In the entries below, find the line with "(** ** The loop over the levels is [sweep] *)" and the line with "match sd with"; give again those lines and every line between them, exactly.

## Supplied data
:::::

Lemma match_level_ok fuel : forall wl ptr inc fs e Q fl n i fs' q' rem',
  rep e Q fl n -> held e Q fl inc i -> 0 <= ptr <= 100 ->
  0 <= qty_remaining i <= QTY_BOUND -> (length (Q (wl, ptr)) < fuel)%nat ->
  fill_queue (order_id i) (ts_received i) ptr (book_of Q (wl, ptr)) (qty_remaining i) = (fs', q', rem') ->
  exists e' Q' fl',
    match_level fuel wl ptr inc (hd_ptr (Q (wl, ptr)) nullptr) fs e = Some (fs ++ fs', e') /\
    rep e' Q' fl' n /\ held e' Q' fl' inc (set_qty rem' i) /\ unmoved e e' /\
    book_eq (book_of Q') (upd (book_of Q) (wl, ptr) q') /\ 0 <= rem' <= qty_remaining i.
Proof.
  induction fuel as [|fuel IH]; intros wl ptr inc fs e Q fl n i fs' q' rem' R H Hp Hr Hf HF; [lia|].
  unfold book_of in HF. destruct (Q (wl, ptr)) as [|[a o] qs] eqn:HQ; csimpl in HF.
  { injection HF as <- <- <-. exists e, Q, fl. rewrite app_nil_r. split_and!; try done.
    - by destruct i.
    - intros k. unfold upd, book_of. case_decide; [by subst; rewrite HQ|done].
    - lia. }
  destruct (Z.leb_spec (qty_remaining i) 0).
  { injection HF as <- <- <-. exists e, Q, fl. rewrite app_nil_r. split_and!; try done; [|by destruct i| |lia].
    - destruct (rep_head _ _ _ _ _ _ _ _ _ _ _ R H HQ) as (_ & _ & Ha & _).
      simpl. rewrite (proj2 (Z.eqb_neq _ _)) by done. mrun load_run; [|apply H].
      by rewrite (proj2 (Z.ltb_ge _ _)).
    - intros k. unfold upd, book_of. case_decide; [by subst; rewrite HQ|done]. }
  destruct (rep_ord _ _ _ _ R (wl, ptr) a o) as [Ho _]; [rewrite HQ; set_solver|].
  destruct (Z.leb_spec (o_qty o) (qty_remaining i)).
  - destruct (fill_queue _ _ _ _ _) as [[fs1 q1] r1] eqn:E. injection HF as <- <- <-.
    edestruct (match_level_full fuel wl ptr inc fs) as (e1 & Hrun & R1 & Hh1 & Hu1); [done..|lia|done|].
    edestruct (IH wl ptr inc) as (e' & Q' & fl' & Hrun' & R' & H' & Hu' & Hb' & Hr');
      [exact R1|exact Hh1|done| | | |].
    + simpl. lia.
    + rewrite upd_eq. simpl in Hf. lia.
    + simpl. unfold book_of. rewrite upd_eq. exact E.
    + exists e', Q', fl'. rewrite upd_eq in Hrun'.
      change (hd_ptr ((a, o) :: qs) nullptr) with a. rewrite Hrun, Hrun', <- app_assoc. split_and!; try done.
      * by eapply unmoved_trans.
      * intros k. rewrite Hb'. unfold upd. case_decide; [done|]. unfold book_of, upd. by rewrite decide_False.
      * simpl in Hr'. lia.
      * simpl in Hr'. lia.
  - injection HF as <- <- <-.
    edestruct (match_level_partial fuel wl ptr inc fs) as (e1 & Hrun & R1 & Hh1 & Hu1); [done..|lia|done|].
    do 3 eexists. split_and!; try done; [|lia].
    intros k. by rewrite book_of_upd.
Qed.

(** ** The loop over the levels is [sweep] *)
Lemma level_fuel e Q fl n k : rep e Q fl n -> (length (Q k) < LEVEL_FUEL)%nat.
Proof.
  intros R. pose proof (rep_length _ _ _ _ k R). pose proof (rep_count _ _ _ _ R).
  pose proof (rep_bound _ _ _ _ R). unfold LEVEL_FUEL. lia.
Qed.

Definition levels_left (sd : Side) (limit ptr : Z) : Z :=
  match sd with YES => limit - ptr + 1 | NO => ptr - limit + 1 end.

:::::

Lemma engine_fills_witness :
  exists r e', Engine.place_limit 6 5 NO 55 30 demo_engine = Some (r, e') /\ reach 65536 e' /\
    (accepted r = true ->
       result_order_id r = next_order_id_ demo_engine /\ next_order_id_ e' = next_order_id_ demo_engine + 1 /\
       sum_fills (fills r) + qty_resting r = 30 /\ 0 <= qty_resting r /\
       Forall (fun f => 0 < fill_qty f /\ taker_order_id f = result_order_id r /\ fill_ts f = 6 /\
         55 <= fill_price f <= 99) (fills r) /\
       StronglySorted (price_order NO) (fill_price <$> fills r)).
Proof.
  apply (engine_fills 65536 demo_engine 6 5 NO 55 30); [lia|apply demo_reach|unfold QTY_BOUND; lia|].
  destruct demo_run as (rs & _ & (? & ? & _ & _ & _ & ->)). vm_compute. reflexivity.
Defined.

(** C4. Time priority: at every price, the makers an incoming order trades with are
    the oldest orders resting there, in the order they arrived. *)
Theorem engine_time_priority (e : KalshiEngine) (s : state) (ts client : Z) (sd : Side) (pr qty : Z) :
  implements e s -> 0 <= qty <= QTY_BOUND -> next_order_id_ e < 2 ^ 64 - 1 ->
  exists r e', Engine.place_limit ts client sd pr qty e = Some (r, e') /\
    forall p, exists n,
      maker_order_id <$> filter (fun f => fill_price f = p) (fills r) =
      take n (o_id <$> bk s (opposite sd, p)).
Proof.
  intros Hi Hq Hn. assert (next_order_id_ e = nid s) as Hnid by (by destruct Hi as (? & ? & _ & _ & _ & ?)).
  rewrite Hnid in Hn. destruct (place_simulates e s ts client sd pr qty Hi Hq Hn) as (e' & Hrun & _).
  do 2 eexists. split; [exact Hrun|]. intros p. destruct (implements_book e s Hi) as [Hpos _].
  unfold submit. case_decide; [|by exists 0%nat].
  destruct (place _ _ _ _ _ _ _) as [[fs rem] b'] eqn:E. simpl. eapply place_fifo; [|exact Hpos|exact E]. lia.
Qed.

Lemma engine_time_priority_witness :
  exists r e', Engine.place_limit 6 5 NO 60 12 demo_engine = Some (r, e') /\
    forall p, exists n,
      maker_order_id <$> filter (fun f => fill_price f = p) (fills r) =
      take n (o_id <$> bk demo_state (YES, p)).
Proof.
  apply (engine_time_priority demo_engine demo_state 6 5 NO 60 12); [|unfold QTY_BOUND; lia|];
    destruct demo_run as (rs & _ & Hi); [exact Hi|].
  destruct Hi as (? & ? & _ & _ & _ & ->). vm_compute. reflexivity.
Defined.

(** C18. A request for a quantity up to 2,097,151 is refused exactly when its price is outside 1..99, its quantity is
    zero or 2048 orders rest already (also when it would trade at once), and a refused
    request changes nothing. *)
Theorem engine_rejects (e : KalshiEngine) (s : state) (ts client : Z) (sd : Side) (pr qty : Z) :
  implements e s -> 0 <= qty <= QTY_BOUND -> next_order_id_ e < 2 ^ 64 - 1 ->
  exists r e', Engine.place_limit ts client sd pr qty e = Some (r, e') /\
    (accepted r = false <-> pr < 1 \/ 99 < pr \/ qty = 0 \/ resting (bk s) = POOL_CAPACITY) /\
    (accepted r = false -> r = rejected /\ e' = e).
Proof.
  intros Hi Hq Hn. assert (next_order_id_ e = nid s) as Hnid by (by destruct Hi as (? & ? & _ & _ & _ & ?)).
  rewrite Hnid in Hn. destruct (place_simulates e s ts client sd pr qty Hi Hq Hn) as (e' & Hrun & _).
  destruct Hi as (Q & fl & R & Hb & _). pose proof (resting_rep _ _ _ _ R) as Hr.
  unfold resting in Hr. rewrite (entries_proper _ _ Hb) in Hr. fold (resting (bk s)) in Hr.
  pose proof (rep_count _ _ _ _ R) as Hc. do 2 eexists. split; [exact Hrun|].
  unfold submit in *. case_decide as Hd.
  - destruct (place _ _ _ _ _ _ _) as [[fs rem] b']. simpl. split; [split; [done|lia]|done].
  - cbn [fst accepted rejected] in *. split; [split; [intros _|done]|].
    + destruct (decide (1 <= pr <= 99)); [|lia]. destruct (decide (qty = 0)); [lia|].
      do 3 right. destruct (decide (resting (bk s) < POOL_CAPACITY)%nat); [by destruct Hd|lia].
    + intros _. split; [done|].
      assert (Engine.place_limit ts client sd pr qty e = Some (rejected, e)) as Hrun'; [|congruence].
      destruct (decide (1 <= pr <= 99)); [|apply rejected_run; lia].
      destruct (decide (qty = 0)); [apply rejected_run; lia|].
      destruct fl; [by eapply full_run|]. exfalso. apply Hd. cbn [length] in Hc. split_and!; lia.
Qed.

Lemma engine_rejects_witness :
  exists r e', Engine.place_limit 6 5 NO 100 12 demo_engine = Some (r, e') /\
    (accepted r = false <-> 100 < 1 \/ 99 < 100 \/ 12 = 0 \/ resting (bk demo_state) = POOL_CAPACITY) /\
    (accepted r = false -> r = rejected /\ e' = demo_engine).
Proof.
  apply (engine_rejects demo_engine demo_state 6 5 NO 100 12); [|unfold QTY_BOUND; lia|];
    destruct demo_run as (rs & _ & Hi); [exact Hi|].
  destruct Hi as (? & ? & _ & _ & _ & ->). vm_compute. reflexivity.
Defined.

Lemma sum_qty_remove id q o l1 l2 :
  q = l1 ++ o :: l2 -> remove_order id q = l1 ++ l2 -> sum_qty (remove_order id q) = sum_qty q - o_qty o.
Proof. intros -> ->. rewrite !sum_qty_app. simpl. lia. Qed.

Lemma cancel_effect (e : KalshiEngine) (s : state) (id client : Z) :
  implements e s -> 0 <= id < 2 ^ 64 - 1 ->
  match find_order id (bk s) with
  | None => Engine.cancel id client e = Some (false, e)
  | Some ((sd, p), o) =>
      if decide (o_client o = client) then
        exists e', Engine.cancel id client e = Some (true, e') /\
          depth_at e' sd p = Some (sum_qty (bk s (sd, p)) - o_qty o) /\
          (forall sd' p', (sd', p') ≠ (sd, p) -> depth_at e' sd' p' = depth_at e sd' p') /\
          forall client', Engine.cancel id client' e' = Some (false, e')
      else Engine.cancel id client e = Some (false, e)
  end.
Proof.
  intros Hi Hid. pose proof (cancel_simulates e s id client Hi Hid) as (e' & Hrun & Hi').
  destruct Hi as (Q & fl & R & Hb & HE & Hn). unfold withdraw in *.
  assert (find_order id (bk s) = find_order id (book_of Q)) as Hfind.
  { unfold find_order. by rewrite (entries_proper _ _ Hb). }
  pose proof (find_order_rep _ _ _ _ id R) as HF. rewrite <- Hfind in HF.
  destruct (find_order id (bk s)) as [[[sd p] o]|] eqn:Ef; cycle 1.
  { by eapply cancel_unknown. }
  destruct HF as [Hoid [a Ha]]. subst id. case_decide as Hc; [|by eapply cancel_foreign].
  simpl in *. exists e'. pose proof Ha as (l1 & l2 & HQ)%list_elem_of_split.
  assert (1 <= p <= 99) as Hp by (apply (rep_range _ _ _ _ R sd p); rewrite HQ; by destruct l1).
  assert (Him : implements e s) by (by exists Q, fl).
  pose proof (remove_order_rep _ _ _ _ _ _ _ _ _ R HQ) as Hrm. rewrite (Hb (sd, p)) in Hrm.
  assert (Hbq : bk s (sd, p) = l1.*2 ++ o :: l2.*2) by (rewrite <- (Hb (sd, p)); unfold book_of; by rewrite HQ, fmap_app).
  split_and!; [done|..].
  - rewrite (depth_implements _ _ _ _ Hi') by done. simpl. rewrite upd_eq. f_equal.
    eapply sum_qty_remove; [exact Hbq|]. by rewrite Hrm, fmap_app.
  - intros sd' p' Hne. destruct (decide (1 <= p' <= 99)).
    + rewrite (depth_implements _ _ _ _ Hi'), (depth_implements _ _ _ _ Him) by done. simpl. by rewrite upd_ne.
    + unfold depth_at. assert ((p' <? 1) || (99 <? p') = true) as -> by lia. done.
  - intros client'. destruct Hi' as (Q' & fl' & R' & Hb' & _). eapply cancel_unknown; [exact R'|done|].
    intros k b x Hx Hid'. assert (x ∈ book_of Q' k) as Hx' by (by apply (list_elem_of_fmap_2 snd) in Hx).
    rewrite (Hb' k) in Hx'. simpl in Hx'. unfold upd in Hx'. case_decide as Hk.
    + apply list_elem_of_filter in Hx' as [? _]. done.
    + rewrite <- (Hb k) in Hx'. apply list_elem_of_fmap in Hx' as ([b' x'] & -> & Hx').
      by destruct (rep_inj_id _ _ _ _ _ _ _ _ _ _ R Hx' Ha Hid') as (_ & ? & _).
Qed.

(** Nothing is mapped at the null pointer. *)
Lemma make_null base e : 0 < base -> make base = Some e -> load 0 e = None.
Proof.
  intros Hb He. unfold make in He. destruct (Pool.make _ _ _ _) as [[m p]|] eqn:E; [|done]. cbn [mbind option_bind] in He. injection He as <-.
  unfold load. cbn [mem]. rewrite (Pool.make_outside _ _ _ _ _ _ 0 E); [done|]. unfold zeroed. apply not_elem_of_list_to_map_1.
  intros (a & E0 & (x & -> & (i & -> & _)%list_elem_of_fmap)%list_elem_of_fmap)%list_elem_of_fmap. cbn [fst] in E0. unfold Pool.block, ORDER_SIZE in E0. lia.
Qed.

:::::

## Your response
(** ** The loop over the levels is [sweep] *)
Lemma level_fuel e Q fl n k : rep e Q fl n -> (length (Q k) < LEVEL_FUEL)%nat.
Proof.
  intros R. pose proof (rep_length _ _ _ _ k R). pose proof (rep_count _ _ _ _ R).
  pose proof (rep_bound _ _ _ _ R). unfold LEVEL_FUEL. lia.
Qed.

Definition levels_left (sd : Side) (limit ptr : Z) : Z :=
  match sd with YES => limit - ptr + 1 | NO => ptr - limit + 1 end.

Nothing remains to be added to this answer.